Em um rio navegável dá para colocar um barquinho. Quando a gente fala de transporte de cargas, estamos pensando em milhares de toneladas de peso. Por isso tem que fazer essas obras.
Lauro Valdivia, da NTC&Logística (Associação Nacional do Transporte de Cargas e Logística)
O que poderia ser transportado pelos rios?
Segundo Valdivia, os investimentos em hidrovias são de longo prazo, "com foco em 50 anos, não em cinco".
Ele explica que o país precisa desse tipo de investimento porque produz muitas cargas volumosas, como safras agrícolas e minério, que, idealmente, seriam transportadas pelos rios e pelas ferrovias.
O transporte por rios também é mais barato: segundo o estudo da CNT, de 2019, o frete hidroviário é 60% mais em conta que o rodoviário; na comparação com o ferroviário, o custo é 30% menor.
Ainda de acordo com o documento, um comboio de quatro barcaças (os barcos utilizados para o transporte em rios) consegue transportar o equivalente a 172 carretas. Por isso, para que seja competitivo, o transporte via rios deve ser feito para distâncias maiores e com cargas em grande quantidade.

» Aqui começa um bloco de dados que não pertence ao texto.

(** The frame handed to the model, for an accepted form. *)
Lemma input_data_aligned (expected_features : list string) (p : PatientInput) :
  form_accepts p = true ->
  exists ratio fv,
    fev1_fvc_ratio p = Ok ratio /\
    input_data expected_features p = Ok fv /\
    Frame.labels fv = expected_features /\
    fv = map (fun col => (col, declared_value (input_dict p ratio) col))
             expected_features.
Proof.
  intros Hform.
  exists (Py.round (fev1 p / fvc p)%float 3).
  eexists. split; [now apply ratio_defined|].
  unfold input_data. rewrite ratio_defined by assumption. simpl.
  split; [apply aligned_frame, input_dict_labels_NoDup|].
  split; [|reflexivity].
  unfold Frame.labels. rewrite map_map. simpl. apply map_id.
Qed.

(** C1.  For every input the form accepts, the frame handed to the model
    has exactly the model's declared features as its columns, in the
    declared order: a declared feature the form collects carries the
    collected value, a declared feature it does not collect carries 0, and a
    collected column that is not declared does not appear. *)
Theorem feature_vector_follows_schema
  (expected_features : list string) (p : PatientInput) :
  form_accepts p = true ->
  exists ratio fv,
    fev1_fvc_ratio p = Ok ratio /\
    input_data expected_features p = Ok fv /\
    Frame.labels fv = expected_features /\
    fv = map (fun col => (col, declared_value (input_dict p ratio) col))
             expected_features.
Proof.
  intros Hform.
  pose proof (ratio_defined p Hform) as Hratio.
  exists (Py.round (fev1 p / fvc p)%float 3).
  exists (map (fun col =>
                 (col, declared_value
                         (input_dict p (Py.round (fev1 p / fvc p)%float 3)) col))
              expected_features).
  split; [exact Hratio|]. split.
  - unfold input_data. rewrite Hratio. cbn [bind].
    apply aligned_frame, input_dict_labels_NoDup.
  - split; [|reflexivity].
    unfold Frame.labels. rewrite map_map. cbn [fst]. apply map_id.
Qed.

O Brasil tem volumes grandes que precisam ser escoados. Levar esse tipo de carga em caminhão é uma ignorância. A vocação do caminhão é fazer rotas de 500 ou 600 quilômetros, de um dia. Isso é o ideal, não a longa distância.
Lauro Valdivia
Ainda de acordo com Valdivia, hidrovias poderiam ser utilizadas, por exemplo, para levar grãos produzidos no Centro-Oeste para portos na Amazônia e, de lá, para o litoral, rumo a outros países.
E há rotas internas também. O governo precisa estudar e ver aquelas que demandam menos investimentos, para começar por essas.
Lauro Valdivia
*Colaborou Carla Araújo, colunista do UOL em Brasília.